(** X18: the toggle alternates between [dark] and [light].  [init] shows
    the saved theme, or [dark] when none is saved; the first click shows
    [light] when that theme is [dark] and [dark] when it is any other
    text, and every later click shows the other one of the two. *)
Theorem X18_toggle_alternates (t : ThemeManager.ThemeManager) (n : nat) :
  ThemeManager.dataTheme (ThemeManager.init t)
  = Some (ThemeManager.orDark (ThemeManager.storedTheme t))
  /\ ThemeManager.dataTheme
       (ThemeManager.clicks (S n) (ThemeManager.init t))
     = Some (if Bool.eqb
                  (JSString.eqb
                     (ThemeManager.orDark (ThemeManager.storedTheme t))
                     (js "dark"))
                  (Nat.even n)
             then js "light" else js "dark").
Proof.
  split; [reflexivity|].
  induction n as [|n IH].
  - cbn [ThemeManager.clicks]. rewrite toggleTheme_dataTheme.
    cbn [ThemeManager.init ThemeManager.setTheme ThemeManager.dataTheme].
    rewrite orDark_again. cbn [Nat.even].
    now destruct (JSString.eqb _ _).
  - rewrite clicks_S, toggleTheme_dataTheme, IH.
    rewrite Nat.even_succ, <- Nat.negb_even.
    destruct (JSString.eqb
                (ThemeManager.orDark (ThemeManager.storedTheme t))
                (js "dark")), (Nat.even n); cbn [Bool.eqb negb];
      vm_compute; reflexivity.
Qed.
(** * The compliance agent's orchestration graph

    A shallow embedding of the LangGraph pipeline of the backend
    ([agent/nodes.py], [agent/graph.py], [agent/state.py],
    [agent/llm_client.py], [agent/router.py], [agent/schemas.py],
    [governance/engine.py], [retrieval/context_builder.py],
    [agent/tools.py]) and the properties of its stages, routers and
    executor.

    Conventions of the embedding:
    - Python [str] is [string]; the text is taken to be ASCII, so that
      [str.lower] only moves ['A'..'Z'] and [str.split] cuts at the ASCII
      white space characters.  A statement whose truth depends on this
      assumes [is_ascii] of the text it reads.
    - Python [int] is [Z]; a [float] is the rational it denotes ([Q]); the
      code only copies and compares floats.
    - A [dict] with string keys is an association list in insertion order.
    - Every stage returns a partial update; the executor merges it.
    - The generative backend, the retrieval index, the corpus file, the
      rule check of the validator and Python's text rendering of lists are
      collaborators: every result below holds for all of them. *)

From Stdlib Require Import ZArith QArith List String Ascii Bool Lia Arith.
From Stdlib Require Import Numbers.DecimalString.
From Stdlib Require Import Sorting.Sorted Sorting.Permutation.
Import ListNotations.

Local Open Scope bool_scope.
Local Open Scope list_scope.
Local Open Scope string_scope.
Local Open Scope Z_scope.
Lemma padded_length :
  List.length (map Bytes.to_Z (body ++ repeat (Bytes.of_Z n) (Z.to_nat n)))
  = (List.length body + Z.to_nat n)%nat.
Proof. now rewrite length_map, length_app, repeat_length. Qed.

Lemma padded_subscript (i : Z) :
  (1 <= i <= n)%Z ->
  index (map Bytes.to_Z (body ++ repeat (Bytes.of_Z n) (Z.to_nat n))) (- i)
  = Ok n.
Proof.
  intros Hi. unfold index. rewrite subscript_from_end
    by (rewrite padded_length; lia).
  rewrite padded_length.
  rewrite nth_error_map, nth_error_app2 by lia.
  rewrite nth_error_repeat by lia. cbn [option_map].
  rewrite to_Z_of_Z by lia. reflexivity.
Qed.

(** A block that ends in [n] bytes of value [n] loses exactly them. *)
Lemma unpad_of_padded :
  _unpad (body ++ repeat (Bytes.of_Z n) (Z.to_nat n)) = Ok body.
Proof.
  apply unpad_ok_iff. exists n.
  split; [apply (padded_subscript 1); lia |]. split; [lia |].
  split; [exact padded_subscript |].
  unfold slice_to. replace (- n <? 0)%Z with true
    by (symmetry; apply Z.ltb_lt; lia).
  rewrite length_app, repeat_length.
  replace (Z.to_nat (Z.max (- n + Z.of_nat (List.length body + Z.to_nat n)) 0))
    with (List.length body + 0)%nat by lia.
  rewrite firstn_app_2. cbn [firstn]. now rewrite app_nil_r.
Qed.

End Padded.

Lemma pkcs7_padding_length (data : list byte) :
  (1 <= 16 - List.length data mod 16 <= 16)%nat.
Proof.
  pose proof (Nat.mod_upper_bound (List.length data) 16). lia.
Qed.

Lemma unpad_pkcs7_helper (data : list byte) : _unpad (pkcs7 data) = Ok data.
Proof.
  unfold pkcs7. cbv zeta.
  pose proof (pkcs7_padding_length data) as Hn.
  set (n := (16 - List.length data mod 16)%nat) in *.
  rewrite <- (Nat2Z.id n) at 2.
  apply unpad_of_padded. lia.
Qed.

(** X1.  [_unpad] undoes PKCS7 padding: for every byte string, padding it
    to the next multiple of 16 (a full block of 16 when it already is one)
    and calling [_unpad] gives the byte string back, without raising. *)
Theorem unpad_pkcs7 (data : list byte) : _unpad (pkcs7 data) = Ok data.
Proof.
  unfold pkcs7. cbv zeta.
  pose proof (pkcs7_padding_length data) as Hn.
  set (n := (16 - List.length data mod 16)%nat) in *.
  rewrite <- (Nat2Z.id n) at 2.
  apply unpad_of_padded. lia.
Qed.

(** X2.  When [_unpad] returns, the last byte of its input is a number
    [padding] between 0 and 16, and either [padding] is 0 and the result
    is empty, or the input is the result followed by exactly [padding]
    bytes of value [padding]: nothing else is ever accepted, and nothing
    but that run is removed. *)
Theorem unpad_ok_shape (data out : list byte) :
  _unpad data = Ok out ->
  exists padding,
    index (map Bytes.to_Z data) (-1) = Ok padding /\
    (0 <= padding <= 16)%Z /\
    ((padding = 0%Z /\ out = []) \/
     ((1 <= padding)%Z /\
      data = out ++ repeat (Bytes.of_Z padding) (Z.to_nat padding))).
Proof.
  intros H. apply unpad_ok_iff in H.
  destruct H as [p [Hlast [Hp [Hall ->]]]].
  exists p. split; [exact Hlast |].
  assert (Hp0 : (0 <= p)%Z).
  { unfold index in Hlast. apply (subscript_ok_inv _ _ 1) in Hlast; [| lia].
    destruct Hlast as [_ Hnth]. rewrite nth_error_map in Hnth.
    destruct (nth_error data _) as [b |]; [| discriminate Hnth].
    injection Hnth as <-. apply to_Z_range. }
  split; [lia |].
  destruct (Z.eq_dec p 0) as [-> | Hne].
  - left. split; [reflexivity |]. unfold slice_to.
    change (- 0 <? 0)%Z with false. cbv iota.
    rewrite Z.min_l by lia. reflexivity.
  - right. split; [lia |].
    assert (Hlen : (p <= Z.of_nat (List.length data))%Z).
    { specialize (Hall p ltac:(lia)). unfold index in Hall.
      apply subscript_ok_inv in Hall; [| lia].
      rewrite length_map in Hall. tauto. }
    unfold slice_to. replace (- p <? 0)%Z with true
      by (symmetry; apply Z.ltb_lt; lia).
    replace (Z.to_nat (Z.max (- p + Z.of_nat (List.length data)) 0))
      with (List.length data - Z.to_nat p)%nat by lia.
    set (k := (List.length data - Z.to_nat p)%nat).
    rewrite <- (firstn_skipn k data) at 1. f_equal.
    assert (Hk : List.length (skipn k data) = Z.to_nat p)
      by (rewrite length_skipn; unfold k; lia).
    rewrite <- Hk. apply Forall_eq_repeat. apply Forall_forall.
    intros x Hx. apply In_nth_error in Hx. destruct Hx as [j Hj].
    assert (Hjp : (j < Z.to_nat p)%nat).
    { rewrite <- Hk. apply nth_error_Some. congruence. }
    rewrite nth_error_skipn in Hj.
    specialize (Hall (p - Z.of_nat j)%Z ltac:(lia)). unfold index in Hall.
    apply subscript_ok_inv in Hall; [| lia]. destruct Hall as [_ Hnth].
    rewrite length_map, nth_error_map in Hnth.
    replace (List.length data - Z.to_nat (p - Z.of_nat j))%nat
      with (k + j)%nat in Hnth by (unfold k; lia).
    rewrite Hj in Hnth. injection Hnth as <-. now rewrite of_Z_to_Z.
Qed.
Lemma slices_of_permutation (n : nat) (p : list nat) (a b c : Z) (has_test : bool)
  (self : PyTorchDataset) :
  p ≡ₚ seq 0 n ->
  0 <= a -> 0 <= b -> 0 <= c -> a + b + c <= Z.of_nat n ->
  _train_indices self = Some (slice p 0 a) ->
  _validation_indices self = Some (slice p a (a + b)) ->
  _test_indices self
  = (if has_test then Some (slice p (a + b) (a + b + c)) else None) ->
  consecutive_slices n a b c has_test self.
Proof.
  intros Hp Ha Hb Hc Hn Htr Hva Hte.
  assert (Hlen : length p = n) by (rewrite Hp; apply length_seq).
  rewrite !slice_in_range in Htr, Hva, Hte by lia.
  replace (a - 0) with a in Htr by lia.
  replace (a + b - a) with b in Hva by lia.
  replace (a + b + c - (a + b)) with c in Hte by lia.
  rewrite Z2Nat.inj_add in Hte by lia. simpl in Htr.
  exists p, (take (Z.to_nat a) p), (take (Z.to_nat b) (drop (Z.to_nat a) p)),
    (take (Z.to_nat c) (drop (Z.to_nat a + Z.to_nat b) p)),
    (drop (Z.to_nat a + Z.to_nat b + Z.to_nat c) p).
  split; [exact Hp|]. split; [apply four_parts|].
  rewrite !length_take, !length_drop.
  repeat split; try lia; try assumption.
  assert (Hnd : NoDup p) by (rewrite Hp; apply NoDup_seq).
  rewrite (four_parts p (Z.to_nat a) (Z.to_nat b) (Z.to_nat c)) in Hnd.
  rewrite !app_assoc in Hnd. apply NoDup_app in Hnd as [Hnd _].
  rewrite <- !app_assoc in Hnd. exact Hnd.
Qed.

(** *** The stand-in for torch obeys the law *)

Lemma sample_torch_laws : @TorchLaws sample_torch.
Proof.
  constructor. intros n g. simpl.
  rewrite Permutation_app_comm, take_drop. reflexivity.
Qed.

Lemma drawn_permutation {T : Torch} {L : TorchLaws} (n : nat) (seed : option Z)
  (s : State) :
  (drawn n seed s).1.1 ≡ₚ seq 0 n.
Proof.
  unfold drawn. destruct (seeded seed) as [g|].
  - pose proof (randperm_perm n g) as Hp.
    destruct (randperm n g) as [p g']. exact Hp.
  - pose proof (randperm_perm n (default_generator s)) as Hp.
    destruct (randperm n (default_generator s)) as [p g']. exact Hp.
Qed.

(** *** [shuffle_split]: when it raises *)

Definition all_floats (train_pct val_pct test_pct : pyval) : bool :=
  isinstance_float train_pct && isinstance_float val_pct && isinstance_float test_pct.

(** [train_pct + val_pct + test_pct > 1.0], on floats *)
Definition sum_exceeds_one (train_pct val_pct test_pct : pyval) : bool :=
  match train_pct, val_pct, test_pct with
  | VFloat a, VFloat b, VFloat c =>
      Float64.ltb Float64.one (Float64.add (Float64.add a b) c)
  | _, _, _ => false
  end.

(** A percentage that, if a float, is neither NaN nor infinite *)
Definition finite_pct (v : pyval) : bool :=
  match v with
  | VFloat f => Float64.is_finite f
  | _ => true
  end.

(** What a completed call has set *)
Definition split_assigned (test_pct : pyval) (self : PyTorchDataset) : Prop :=
  _validation_type self = Some "shuffle_split"
  /\ is_Some (_train_indices self)
  /\ is_Some (_validation_indices self)
  /\ (truthy test_pct = true -> is_Some (_test_indices self)).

────────

Would you copy out exactly the lines above that start at the one containing "((padding = 0%Z /\ out = []) \/" and end at the one containing "assert (Hp0 : (0 <= p)%Z).", inclusive?

__Output of the task__.
    ((padding = 0%Z /\ out = []) \/
     ((1 <= padding)%Z /\
      data = out ++ repeat (Bytes.of_Z padding) (Z.to_nat padding))).
Proof.
  intros H. apply unpad_ok_iff in H.
  destruct H as [p [Hlast [Hp [Hall ->]]]].
  exists p. split; [exact Hlast |].
  assert (Hp0 : (0 <= p)%Z).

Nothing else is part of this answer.